Honestly from the first moment he wakes up youre upset as he didn't immediately say 'good morning babe' then moan that he coughed on you (because you were in his space).

You mention all in your post about what you need and how you need to be shown love and how you demand this. Sounds like you don't think much about what he needs and if he's not feeling great then he probably needs some space

northernlight20 · 08/01/2025 12:39

this sounds like hard work, so much fuss about nothing. you are lucky because i would leave you over how needy you are.

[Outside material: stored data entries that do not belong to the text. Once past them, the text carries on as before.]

(* ===== verification/ContainerBody.v ===== *)
(** * The container a deployment creates

    internal/runtime/docker/deploy.go: [containerCreate], the body of the create call, and
    [createBody], which builds it from one service of a frame; [canonicalRepository] of
    deploy_pull.go and [containerImageReference] of docker.go.  The body is the struct; its JSON
    is not modelled.  A nil slice or map of it and an empty one are the same value here. *)
From Stdlib Require Import ZArith QArith Lia Ascii String.
From stdpp Require Import base gmap sets strings list sorting.
From S2P Require Import Prelude.
From S2P Require Import Grammar.
From S2P Require Import Inspection.
From S2P Require Import Frame.
From S2P Require Import Engine.
Open Scope Z_scope.

Record portBinding := mkBinding { pb_ip : string; pb_port : string }.
Record endpointSettings := mkEndpoint { es_aliases : list string; es_ipv4 : option string }.
Record mountSpec := mkMountSpec { ms_type : string; ms_source : string; ms_target : string; ms_readonly : bool }.
Record logConfig := mkLogConfig { lc_type : string; lc_config : gmap string string }.

(** [hc_*] of the body's HostConfig are [cc_*] here. *)
Record containerCreate := mkCreate {
  cc_image : string; cc_env : list string; cc_labels : gmap string string; cc_exposed : gset string;
  cc_cmd : list string; cc_entrypoint : list string; cc_user : string; cc_workdir : string; cc_hostname : string;
  cc_mac : string; cc_tty : bool; cc_open_stdin : bool; cc_stop_signal : string; cc_stop_timeout : option Z;
  cc_healthcheck : option healthcheck; cc_network_mode : string; cc_bindings : gmap string (list portBinding);
  cc_mounts : list mountSpec; cc_restart : string; cc_retries : Z; cc_memory : Z; cc_memory_swap : Z; cc_nano_cpus : Z;
  cc_pids : Z; cc_privileged : bool; cc_readonly_rootfs : bool; cc_init : bool; cc_cap_add : list string;
  cc_cap_drop : list string; cc_security_opt : list string; cc_extra_hosts : list string; cc_dns : list string;
  cc_devices : list device; cc_log : option logConfig; cc_endpoints : gmap string endpointSettings }.

(** ** Float64 seconds *)

(** The nearest integer of [n / d], ties to even. *)
Definition half_even (n d : Z) : Z :=
  let q := n / d in
  let r := n mod d in
  if 2 * r <? d then q else if d <? 2 * r then q + 1 else if Z.even q then q else q + 1.

(** A non-negative rational rounded to the 53 bits of a float64, as a quotient of integers. *)
Definition round53 (n d : Z) : Z * Z :=
  if n =? 0 then (0, 1) else
  let e0 := Z.log2 n - Z.log2 d in
  let e := if (if e0 <? 0 then n * 2 ^ (- e0) <? d else n <? d * 2 ^ e0) then e0 - 1 else e0 in
  let k := e - 52 in
  if k <? 0 then (half_even (n * 2 ^ (- k)) d, 2 ^ (- k)) else (half_even n (d * 2 ^ k) * 2 ^ k, 1).

(** [int64(math.Round(s * float64(time.Second)))]; a value an int64 does not hold converts to its
    least one, as on amd64. *)
Definition ns (s : Q) : Z :=
  let '(n, d) := round53 (Qnum s * 1000000000) (Zpos (Qden s)) in
  let v := (2 * n + d) / (2 * d) in
  if v <? 2 ^ 63 then v else - 2 ^ 63.

(** ** Networks *)

Definition endpoint (n : NetworkAttachmentSpec) : endpointSettings :=
  mkEndpoint (net_aliases n) (if bool_decide (net_ip n = "") then None else Some (net_ip n)).

Fixpoint index_of {A} (p : A -> bool) (l : list A) : option nat :=
  match l with
  | [] => None
  | x :: l' => if p x then Some 0%nat else option_map S (index_of p l')
  end.

Definition attachments (e : ExplicitService) : option NetworkAttachmentSpec * list NetworkAttachmentSpec :=
  let mode := if bool_decide (e_network_mode e = "") || bool_decide (e_network_mode e = "default") then "bridge"
              else e_network_mode e in
  let i := default 0%nat (index_of (fun n => bool_decide (net_name n = mode)) (e_networks e)) in
  (e_networks e !! i, delete i (e_networks e)).

(** ** The body *)

Definition explicitBody (b : containerCreate) (e : ExplicitService) : containerCreate :=
  let first := (attachments e).1 in
  mkCreate (cc_image b) (cc_env b) (e_labels e) (cc_exposed b) (e_command e) (e_entrypoint e) (e_user e) (e_working_dir e)
    (e_hostname e) (cc_mac b) (e_tty e) (e_stdin_open e) (e_stop_signal e) (e_stop_timeout e)
    (option_map (fun h => mkHealth (Some (h_test h)) (ns (h_interval h)) (ns (h_timeout h)) (ns (h_start h)) (h_retries h))
       (e_healthcheck e))
    (match first with
     | Some n => if bool_decide (e_network_mode e = "") && negb (NamespaceNetwork (net_name n)) then net_name n else e_network_mode e
     | None => e_network_mode e
     end)
    (cc_bindings b) (cc_mounts b) (cc_restart b) (e_restart_retries e) (res_memory (e_resources e)) (res_swap (e_resources e))
    (res_cpus (e_resources e)) (res_pids (e_resources e)) (e_privileged e) (e_readonly_rootfs e) (e_init e) (e_cap_add e)
    (e_cap_drop e) (e_security_opt e) (e_extra_hosts e) (e_dns e)
    (map (fun d => mkEngineDevice (dev_host d) (dev_container d) (dev_permissions d)) (e_devices e))
    (if bool_decide (log_driver (e_log e) = "") then cc_log b else Some (mkLogConfig (log_driver (e_log e)) (log_options (e_log e))))
    (match first with Some n => {[ net_name n := endpoint n ]} | None => cc_endpoints b end).

Definition port_key (p : Port) : string := Itoa (port_container p) +:+ "/" +:+ port_protocol p.
Definition add_binding (m : gmap string (list portBinding)) (p : Port) : gmap string (list portBinding) :=
  if port_host p >? 0
  then <[port_key p := default [] (m !! port_key p) ++ [mkBinding (port_host_ip p) (Itoa (port_host p))]]> m
  else m.

Definition mounts_of (s : DeploymentService) : list Mount := default [] (s_mounts s).

Definition env_lines (env : gmap string string) : list string :=
  map (fun k => k +:+ "=" +:+ default "" (env !! k)) (merge_sort str_before (elements (dom env))).

Definition compose_labels (req : DeploymentRequest) (s : DeploymentService) : gmap string string :=
  list_to_map [("com.docker.compose.project", dr_project req); ("com.docker.compose.service", s_name s);
    ("com.docker.compose.container-number", "1"); ("com.docker.compose.oneoff", "False");
    ("com.docker.compose.config-hash", ""); ("kyyard.deployment", dr_deployment req);
    ("kyyard.revision", Itoa (dr_revision req))].

Definition createBody (req : DeploymentRequest) (s : DeploymentService) (networkMode : string) : containerCreate :=
  let image := match s_pull s with
               | Some p => if bool_decide (pull_tag p = "") then pull_reference p else pull_tag p +:+ "@" +:+ pull_digest p
               | None => s_image s
               end in
  let projectNetwork := dr_project req +:+ "_default" in
  let on_project := bool_decide (networkMode = projectNetwork) in
  let body := mkCreate image (env_lines (s_env s)) (compose_labels req s) (list_to_set (map port_key (s_ports s)))
    [] [] "" "" "" "" false false "" None None (if on_project then projectNetwork else "")
    (foldl add_binding ∅ (s_ports s))
    (map (fun m => mkMountSpec (m_kind m) (m_source m) (m_target m) (m_readonly m)) (mounts_of s))
    (if bool_decide (s_restart s = "") then "no" else s_restart s) 0 0 0 0 0 false false false [] [] [] [] [] [] None
    (if on_project then {[ projectNetwork := mkEndpoint [s_name s] None ]} else ∅) in
  match s_explicit s with
  | Some e =>
      explicitBody (mkCreate image (cc_env body) ∅ (cc_exposed body) [] [] "" "" "" "" false false "" None None ""
        (cc_bindings body) (cc_mounts body) (cc_restart body) 0 0 0 0 0 false false false [] [] [] [] [] [] None ∅) e
  | None => body
  end.

(** What the explicit create keeps of the container it replaces: its MAC address, and its pinned
    tag when the image stays. *)
Definition with_kept (b : containerCreate) (mac : string) (image : string) : containerCreate :=
  mkCreate image (cc_env b) (cc_labels b) (cc_exposed b) (cc_cmd b) (cc_entrypoint b) (cc_user b) (cc_workdir b) (cc_hostname b)
    mac (cc_tty b) (cc_open_stdin b) (cc_stop_signal b) (cc_stop_timeout b) (cc_healthcheck b) (cc_network_mode b) (cc_bindings b)
    (cc_mounts b) (cc_restart b) (cc_retries b) (cc_memory b) (cc_memory_swap b) (cc_nano_cpus b) (cc_pids b) (cc_privileged b)
    (cc_readonly_rootfs b) (cc_init b) (cc_cap_add b) (cc_cap_drop b) (cc_security_opt b) (cc_extra_hosts b) (cc_dns b)
    (cc_devices b) (cc_log b) (cc_endpoints b).

(** ** Image names *)

Definition containerImageReference (reference : string) : string :=
  match cut_at "@" reference with
  | Some (tag, digest) =>
      if ValidImageReference tag && ValidImageReference ("image@" +:+ digest) then
        let pin := (SplitImageReference tag).2 in
        if negb (bool_decide (pin = "")) && negb (HasPrefix pin "sha256:") then tag else reference
      else reference
  | None => reference
  end.

Definition canonicalRepository (name : string) : string :=
  if HasPrefix name "docker.io/" then TrimPrefix (TrimPrefix name "docker.io/") "library/"
  else if HasPrefix name "index.docker.io/" then TrimPrefix (TrimPrefix name "index.docker.io/") "library/"
  else TrimPrefix name "library/".

Example ns_one_half : ns (1 # 2) = 500000000. Proof. vm_compute. reflexivity. Qed.
Example ns_tenth : ns (3602879701896397 # 36028797018963968) = 100000000. Proof. vm_compute. reflexivity. Qed.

CollectedStories · 08/01/2025 12:40

Coralsea123 · 08/01/2025 12:29

Ok, we have been together 3 years and we are not young despite how this reads. I am not good at putting my thoughts into words.
I said he had a cough/cold yes but he was not that ill. I understand when you are ill you may act differently and be a little off but he is only coughing when he first wakes up as a result if being laid down all night. He has been out and about with family and friends all week so he was well enough to be out. I did say we didn't need to go shopping and we could go another day or I could just go on my own. He reiterated multiple times be was happy to go.

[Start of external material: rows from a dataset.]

(** [Some b] is an answer, [None] an error. *)
Definition waitStopped (id : string) : M (option bool) :=
  x ← call (WaitContainer id);
  mret (match x with
        | Lost Expired _ => Some false
        | Lost _ _ => None
        | Answered s b => if negb (s =? StatusOK) then None else match b with WaitBody false => Some true | _ => None end
        end).

Definition reviveIfStopped (p : prepared) (paused : bool) (grace : Z) : M bool :=
  t0 ← now_mono;
  x ← current (old_of p);
  match x with
  | Missed _ => mret false
  | Got (_, st) =>
      if sr_running st then
        t1 ← now_mono;
        if waitBound (stopWait + extraGrace grace) (t0 + (rollbackBudget + extraGrace grace) - t1) operationBudget =? 0
        then mret true
        else
          w ← waitStopped (old_of p);
          match w with
          | None => mret false
          | Some false => mret true
          | Some true => revive p paused
          end
      else revive p paused
  end.

(** ** Watching a start *)

Definition watch_ended (c : ContainerRead) : option Answer :=
  match c_state c, c_restarts c with
  | Some st, Some n =>
      if (n >? 0) || negb (sr_running st) || bool_decide (sr_status st ∈ ["exited"; "dead"; "restarting"])
         || bool_decide (sr_health st = Some "unhealthy")
      then Some (fail "exited_early")
      else match sr_health st with
           | Some h => if bool_decide (h ∈ [""; "starting"; "none"]) then None else Some succeeded
           | None => None
           end
  | _, _ => Some (fail "exited_early")
  end.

They weren't his biscuits, they were a join gift so I have as much right to eat one as he did.

Manners cost nothing and just a response to the coughing or if he wasn't in the mood to talk etc he could have just said this. To me it is rude that he didn't acknowledge any issue or tell me why. Communication is important, I can't read his mind on how he feels.

We all have bad days but it isn't fair to take it out on the people closest to you who just want to help and support.

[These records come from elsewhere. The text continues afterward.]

Definition precondition (s : DeploymentService) : M (Answer * Seen) :=
  if isSelf self (it_container (s_replaces s)) then mret (deny "self_protected", unseen)
  else
    runtime ← reads defaultRuntime;
    cgroup ← reads cgroupVersion;
    keep_only ← reads keepOnly;
    if bool_decide (runtime = "") && negb (dr_explicit req) then mret (fail "runtime_unreadable", unseen)
    else
      x ← get_container world (it_container (s_replaces s));
      match x with
      | Missed e => mret (missed e (deny "container_missing"), unseen)
      | Got before =>
          match described s runtime cgroup keep_only before with
          | Some a => mret (a, (before, "", []))
          | None =>
              let seen : Seen := (before, network_mode before, old_mounts before) in
              if dr_explicit req then mret (succeeded, seen)
              else
                y ← get_image world (it_image (s_replaces s));
                mret (match y with
                      | Missed e => missed e (deny "image_missing")
                      | Got im => match image_codes before im with
                                  | c :: l => unsupported c l
                                  | [] => succeeded
                                  end
                      end, seen)
          end
      end.

Definition prepare (s : DeploymentService) : M prepared :=
  if run req s then
    if installerManaged (explicit_labels s) then
      _ ← step (s_name s) "precondition" tt (mret (deny "application_managed", tt));
      mret (mkPrepared s "" "" no_read)
    else if negb (unacknowledgedBind s) then
      _ ← ensureVolumes s [];
      s' ← image s;
      mret (mkPrepared s' "" "" no_read)
    else mret (mkPrepared s "" "" no_read)
  else
    '(before, mode, old) ← step (s_name s) "precondition" unseen (precondition s);
    _ ← ensureVolumes s old;
    s' ← image s;
    mret (mkPrepared s' (TrimPrefix (c_name before) "/") mode before).

(** ** Putting the host back *)

(** [undo], with [settleRun]: the container this run made is removed and the old one named again. *)
Definition undo (p : prepared) (created o : string) : M bool :=
  discarded ← (if negb (bool_decide (created = "")) then discard world created true
               else if unanswered o then settle world (p_s p) "" o
               else mret true);
  if negb discarded then mret false
  else if run req (p_s p) then mret true else unpark world p.

Definition recode_last (l : list DeploymentStep) : list DeploymentStep :=
  match rev l with
  | s :: l' => rev (mkStep (st_service s) (st_step s) (st_outcome s) "start_failed_rolled_back" "" :: l')
  | [] => []
  end.

Definition rollback (p : prepared) (created : string) (running paused : bool) : M unit :=
  gone ← discard world created true;
  restored ← (if negb gone then mret false
              else
                unparked ← unpark world p;
                revived ← (if negb running then mret true else revive world p paused);
                mret (revived && unparked));
  if negb restored then rollbackFailed (s_name (p_s p))
  else
    l ← reads steps;
    _ ← modify (with_steps (recode_last l));
    modify (add_step (mkStep (s_name (p_s p)) "rollback" OutcomeSucceeded "" "")).

Definition reclaim (p : prepared) : M bool :=
  let s := p_s p in
  let mark := s_container s +:+ parkedSuffix in
  let parkedBy := TrimPrefix (p_name p) mark in
  if run req s || negb (HasPrefix (p_name p) mark) || bool_decide (parkedBy = "") then mret false
  else
    x ← current world (s_container s);
    match x with
    | Missed _ => mret false
    | Got (now, st) =>
        let labels := match c_config now with Some g => entries (cfg_labels g) | None => ∅ end in
        if negb (ValidExecID (c_id now)) || bool_decide (c_id now = it_container (s_replaces s))
           || negb (bool_decide (c_name now = "/" +:+ s_container s)) || negb (bool_decide (sr_status st = "created"))
           || installerManaged labels
           || (negb (dr_explicit req) && negb (HasPrefix (default "" (labels !! "kyyard.deployment")) parkedBy))
        then mret false
        else discard world (c_id now) false
    end.

(** ** Phase two *)

Definition create_body (p : prepared) : containerCreate :=
  let s := p_s p in
  let body := createBody req s (p_network_mode p) in
  match c_config (p_before p) with
  | Some g =>
      if dr_explicit req then
        with_kept body (cfg_mac g)
          (if isNone (s_pull s) && bool_decide (c_image (p_before p) = s_image s)
              && negb (bool_decide (containerImageReference (cfg_image g) = cfg_image g))
           then cfg_image g else cc_image body)
      else body
  | None => body
  end.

Maybe think about why several posters assumed you were teenagers, this all sounds so juvenile. Are you normally this highly-strung that a less than optimal wake up involving coughing and an altercation over biscuits requires a half an hour to 'get over', and bringing it up later again, and an 'olive branch', and then bringing it up again for an apology the next day? I mean, the Treaty of Versailles probably involved less drama.

Okgolightly · 08/01/2025 12:40

This was exhausting to read, you sound like hard work. I’d hate someone to be draped all over me needing kisses, hugs and attention at the best of times let alone when I’m feeling ill and have been dragged to a shopping centre 🙄

2025GB · 08/01/2025 12:41

I didn’t know people had relationships like this.

Startinganew32 · 08/01/2025 12:42

Wow, that’s quite something. And after three years as well. He was ill and still came shopping with you ffs. I’d want to veg in bed all day if I was him. You sound incredibly clingy, insecure and demanding. He acted like a knob with the biscuits but maybe he was pushed to it by your behaviour.